Wazuh Windows Telemetry Remediation: Three Phases, Zero to Full Visibility
A multi-agent Wazuh deployment looked healthy but was blind to Windows process creation. Three independent failures — an alert-level threshold, a broken indexer pipeline, and unconfigured Sysmon — were diagnosed and fixed with end-to-end proof.
Problem
The deployment appeared healthy: daemons running, 5,000+ alerts per day, all agents connected. A configuration audit revealed it was blind to Windows process creation — zero Security Event 4688 alerts and zero Sysmon Event ID 1 alerts had ever been indexed. Custom rules covering MITRE ATT&CK techniques were loaded but had no data to match against.

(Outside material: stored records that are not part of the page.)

(** Too little fuel for the entries. *)
Lemma mpinit_loop_short fuel m p e es s :
  Forall entry_ok es -> rd_bytes m p (length (table_bytes es)) = table_bytes es ->
  p + Z.of_nat (length (table_bytes es)) <= e -> (fuel < length es)%nat ->
  mpinit_loop fuel m p e s = Diverge.
Proof.
  intros Hok Hm He Hf. rewrite <- (take_drop fuel es) in Hok, Hm, He.
  apply Forall_app in Hok as [Hok1 Hok2]. unfold table_bytes in *.
  rewrite fmap_app, concat_app in Hm, He. pose proof Hm as [Hm1 _]%rd_bytes_cut.
  rewrite length_app, Nat2Z.inj_add in He.
  assert (Hpos : 0 < Z.of_nat (length (concat (entry_bytes <$> drop fuel es)))).
  { destruct (drop fuel es) as [|x l] eqn:E; [apply (f_equal length) in E; rewrite length_drop in E; simpl in E; lia|].
    rewrite fmap_cons. cbn [concat]. rewrite length_app. destruct x; simpl; lia. }
  replace fuel with (length (take fuel es) + 0)%nat at 1 by (rewrite length_take; lia).
  rewrite mpinit_loop_entries by (done || (unfold table_bytes; lia)).
  unfold table_bytes. cbn [mpinit_loop]. by rewrite (proj2 (Z.ltb_lt _ _)) by lia.
Qed.

Section Mpinit.
Context (str_mp str_pcmp : Z) (inb : Z -> Z).

(** The table at [conf] begins with the entries [es]; [len] bytes of it are left after them. *)
Record mptable (m : mem) (conf : Z) (es : list mpentry) (len : Z) : Prop := mkMptable {
  mt_ok : Forall entry_ok es;
  mt_bytes : rd_bytes m (conf + sizeof_mpconf) (length (table_bytes es)) = table_bytes es;
  mt_length : le_val (rd_bytes m (conf + mpconf_length) 2)
    = sizeof_mpconf + Z.of_nat (length (table_bytes es)) + len;
}.

(** When the search has found a configuration table of well-formed entries, mpinit() ends, and
    records the first NCPU processors of the table in cpus[], their number, the address of the
    local APIC and the last I/O APIC; [fuel] only has to be the number of entries. *)
Lemma mpinit_table m mp conf es fuel s :
  mpconfig str_mp str_pcmp m = Some (mp, conf) -> mptable m conf es 0 -> (length es <= fuel)%nat ->
  ncpu s = 0 -> length (apicids s) = Z.to_nat NCPU ->
  exists s', mpinit str_mp str_pcmp inb fuel m s = Ret tt s' /\
    ismp s' = 1 /\ ncpu s' = Z.min NCPU (Z.of_nat (length (procs es))) /\
    take (Z.to_nat (ncpu s')) (apicids s') = take (Z.to_nat NCPU) (procs es) /\
    mp_lapic s' = rd32 m (conf + mpconf_lapicaddr) /\ length (apicids s') = Z.to_nat NCPU /\
    ioapicid s' = last_ioapic es (ioapicid s).
Proof.
  intros Hc [Hok Hb Hl] Hf Hn Ha. rewrite Z.add_0_r in Hl.
  set (s1 := set_lapic (rd32 m (conf + mpconf_lapicaddr)) (set_ismp 1 s)).
  destruct (enter_procs es s1) as (H1 & H2 & H3 & H4 & H5 & H6 & H7); [subst s1; cbn; rewrite Hn; done|done|].
  assert (Hloop : mpinit_loop fuel m (conf + sizeof_mpconf)
            (conf + le_val (rd_bytes m (conf + mpconf_length) 2)) s1 = Ret tt (foldl enter s1 es)).
  { replace fuel with (length es + (fuel - length es))%nat by lia.
    rewrite mpinit_loop_entries by (done || lia).
    rewrite Hl. destruct (fuel - length es)%nat; cbn [mpinit_loop];
      by rewrite (proj2 (Z.ltb_ge _ _)) by lia. }
  set (s2 := foldl enter s1 es) in *.
  exists (if negb (rd m (mp + mp_imcrp) =? 0)
          then outb 0x23 (Z.lor (inb 0x23) 1) (outb 0x22 0x70 s2) else s2).
  split.
  { unfold mpinit. rewrite Hc. unfold bind at 1 2, modify at 1 2. fold s1. unfold bind at 1.
    rewrite Hloop. unfold bind at 1, gets. rewrite H5. cbn.
    by destruct (rd m (mp + mp_imcrp) =? 0). }
  assert (Hout : forall b : bool, let s' := if b then outb 0x23 (Z.lor (inb 0x23) 1) (outb 0x22 0x70 s2) else s2 in
    ismp s' = ismp s2 /\ ncpu s' = ncpu s2 /\ apicids s' = apicids s2 /\ mp_lapic s' = mp_lapic s2
    /\ ioapicid s' = ioapicid s2) by (by intros []).
  destruct (Hout (negb (rd m (mp + mp_imcrp) =? 0))) as (-> & -> & -> & -> & ->).
  rewrite H1, H2, H4, H5, H6. rewrite H1 in H3. rewrite H3. subst s1. cbn [ncpu set_lapic set_ismp ismp mp_lapic].
  by rewrite Hn.
Qed.

(** C39. A table that mpinit() does not accept. If an entry of another type follows, the default
    case sets ismp to 0 and leaves the switch, but the loop goes on with the same entry: mpinit()
    does not return for any [fuel], and never falls back to one processor as it means to. *)
Theorem mpinit_unknown_hangs m mp conf es len fuel s :
  mpconfig str_mp str_pcmp m = Some (mp, conf) -> mptable m conf es len -> 0 < len ->
  4 < rd m (conf + sizeof_mpconf + Z.of_nat (length (table_bytes es))) ->
  mpinit str_mp str_pcmp inb fuel m s = Diverge.
Proof.
  intros Hc [Hok Hb Hl] Hlen Ht. unfold mpinit. rewrite Hc. unfold bind at 1 2, modify at 1 2.
  set (s1 := set_lapic _ _). unfold bind at 1.
  enough (Hloop : forall p, p = conf + sizeof_mpconf ->
    mpinit_loop fuel m p (conf + le_val (rd_bytes m (conf + mpconf_length) 2)) s1 = Diverge)
    by (by rewrite Hloop).
  intros p ->. destruct (Nat.le_gt_cases (length es) fuel) as [Hf|Hf].
  - replace fuel with (length es + (fuel - length es))%nat by lia.
    rewrite mpinit_loop_entries by (done || lia). apply mpinit_loop_unknown; lia.
  - apply (mpinit_loop_short _ _ _ _ es); done || lia.
Qed.
End Mpinit.

(** *** The search *)

Section Search.
Context (str_mp : Z).

(** A structure that the search accepts. *)
Definition valid_mp (m : mem) (p : Z) : bool :=
  (StringC.memcmp m p str_mp 4 =? 0) && (sum m p sizeof_mp =? 0).

Lemma mpsearch1_loop_spec fuel m p e :
  p <> 0 -> (forall k, (k < fuel)%nat -> p + 16 * Z.of_nat k <> 0) -> e <= p + 16 * Z.of_nat fuel ->
  let r := mpsearch1_loop str_mp fuel m p e in
  (r = 0 /\ forall k, p + 16 * Z.of_nat k < e -> valid_mp m (p + 16 * Z.of_nat k) = false) \/
  exists k, r = p + 16 * Z.of_nat k /\ r < e /\ valid_mp m r = true /\
    forall j, (j < k)%nat -> valid_mp m (p + 16 * Z.of_nat j) = false.
Proof.
  revert p. induction fuel as [|f IH]; intros p Hp0 Hnz He; cbn [mpsearch1_loop].
  - left. split; [done|]. intros k Hk. lia.
  - destruct (Z.ltb_spec p e) as [Hlt|Hge].
    2: { left. split; [done|]. intros k Hk. lia. }
    fold (valid_mp m p). destruct (valid_mp m p) eqn:Hv.
    { right. exists 0%nat. rewrite Z.add_0_r. split_and!; try done. intros j Hj. lia. }
    destruct f as [|f'].
    { left. split; [done|]. intros k Hk. assert (k = 0%nat) as -> by lia. by rewrite Z.add_0_r. }
    unfold sizeof_mp in *. destruct (IH (p + 16)) as [[Hr Hno]|(k & Hr & Hre & Hrv & Hno)].
    + specialize (Hnz 1%nat ltac:(lia)). lia.
    + intros k Hk. specialize (Hnz (S k) ltac:(lia)). lia.
    + lia.
    + left. split; [done|]. intros [|k] Hk; [by rewrite Z.add_0_r|].
      replace (p + 16 * Z.of_nat (S k)) with (p + 16 + 16 * Z.of_nat k) in * by lia. by apply Hno.
    + right. exists (S k). split_and!; [lia|done|done|]. intros [|j] Hj; [by rewrite Z.add_0_r|].
      replace (p + 16 * Z.of_nat (S j)) with (p + 16 + 16 * Z.of_nat j) by lia. apply Hno. lia.
Qed.

(** mpsearch1() returns the first structure of the area that is valid, or 0 if there is none. *)
Lemma mpsearch1_spec m a len :
  0 < P2V a -> 0 <= len ->
  let r := mpsearch1 str_mp m a len in
  (r = 0 /\ forall k, 16 * Z.of_nat k < len -> valid_mp m (P2V a + 16 * Z.of_nat k) = false) \/
  exists k, r = P2V a + 16 * Z.of_nat k /\ 16 * Z.of_nat k < len /\ valid_mp m r = true /\
    forall j, (j < k)%nat -> valid_mp m (P2V a + 16 * Z.of_nat j) = false.
Proof.
  intros Ha Hl. unfold mpsearch1.
  destruct (mpsearch1_loop_spec (Z.to_nat (len / sizeof_mp + 1)) m (P2V a) (P2V a + len)) as [[-> H]|(k & -> & H1 & H2 & H3)].
  - lia.
  - intros k Hk. lia.
  - unfold sizeof_mp. pose proof (Z.mul_succ_div_gt len 16 ltac:(lia)).
    rewrite Z2Nat.id by (pose proof (Z.div_pos len 16); lia). lia.
  - left. split; [done|]. intros k Hk. apply H. lia.
  - right. exists k. split_and!; [done|lia|done|done].
Qed.
End Search.

(** *** Tables at work *)

(** The bytes of a structure, with the checksum at [off]. *)
Definition with_checksum (off : nat) (l : list Z) : list Z :=
  <[off := (- foldr Z.add 0 l) mod 256]> l.

Definition demo_floating : list Z :=
  with_checksum 10 ([95; 77; 80; 95] ++ le_bytes 4 0xF1000 ++ [1; 4; 0; 0; 0; 0; 0; 0]).
Definition demo_conf (tail : list Z) : list Z :=
  with_checksum 7 ([80; 67; 77; 80] ++ le_bytes 2 (44 + Z.of_nat (length tail)) ++ [4; 0] ++
    replicate 28 0 ++ le_bytes 4 0xFEE00000 ++ replicate 4 0 ++ tail).
Definition demo_lit_mp : Z := 0x80108000.
Definition demo_lit_pcmp : Z := 0x80108008.
Definition demo_firmware (tail : list Z) : mem :=
  wr_bytes (wr_bytes (wr_bytes (wr_bytes ∅ demo_lit_mp [95; 77; 80; 95]) demo_lit_pcmp [80; 67; 77; 80])
    (P2V 0xF0000) demo_floating) (P2V 0xF1000) (demo_conf tail).
Definition demo_entries : list mpentry :=
  [EProc 0 (replicate 18 0); EProc 3 (replicate 18 0); ESkip MPBUS (replicate 7 0);
   EIoapic 2 (replicate 6 0)].
Definition mp0 : mpst := mkMpst 0 0 0 0 (replicate (Z.to_nat NCPU) 0) [].

Lemma demo_entries_ok : Forall entry_ok demo_entries.
Proof. repeat constructor. Qed.

(** One processor and an entry of type 0x81. *)
Lemma mpinit_unknown_hangs_witness :
  mpinit demo_lit_mp demo_lit_pcmp (fun _ => 0) 1000
    (demo_firmware (table_bytes [EProc 0 (replicate 18 0)] ++ 0x81 :: replicate 7 0)) mp0 = Diverge.
Proof.
  apply (mpinit_unknown_hangs demo_lit_mp demo_lit_pcmp (fun _ => 0)
    (demo_firmware (table_bytes [EProc 0 (replicate 18 0)] ++ 0x81 :: replicate 7 0))
    (P2V 0xF0000) (P2V 0xF1000) [EProc 0 (replicate 18 0)] 8 1000 mp0).
  - vm_compute. reflexivity.
  - split; [repeat constructor|vm_compute; reflexivity|vm_compute; reflexivity].
  - lia.
  - vm_compute. reflexivity.
Defined.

Without process creation telemetry, credential dumping, PowerShell download cradles, lateral movement tools, and LOLBin abuse are all invisible. The rules existed. The telemetry they needed did not.
Environment
Manager: Ubuntu, single-node (manager + indexer + dashboard) Total agents: 10 (9 non-manager) Windows agents: 2 (Windows 11 Enterprise) Linux agents: 7 (Ubuntu, Debian, Linux Mint) Custom rules: 28 detection + 5 local operational log_alert_level: 5 (only level 5+ alerts indexed) OpenSearch shards: 294
Phase 1 — Alert-Level Threshold
Root cause
Rule 67027 (Security 4688) fires at level 3. The manager log_alert_level=5. Every 4688 event was decoded, matched, and silently discarded because 3 < 5. A second custom rule was also suppressing all 67027 alerts for the primary Windows workstation.
Fix
Removed the host-scoped suppression rule. Added rule 100203 (level 5, child of 67027) to elevate Security 4688 above the indexing threshold. Restarted wazuh-manager (8,490 rules loaded, no errors).
Validation
Rule 100203 confirmed loaded via API. Manager receiving 20,343+ Windows events, writing 607+ alerts, 0 dropped. But zero alerts were reaching the indexer — revealing a second, independent break.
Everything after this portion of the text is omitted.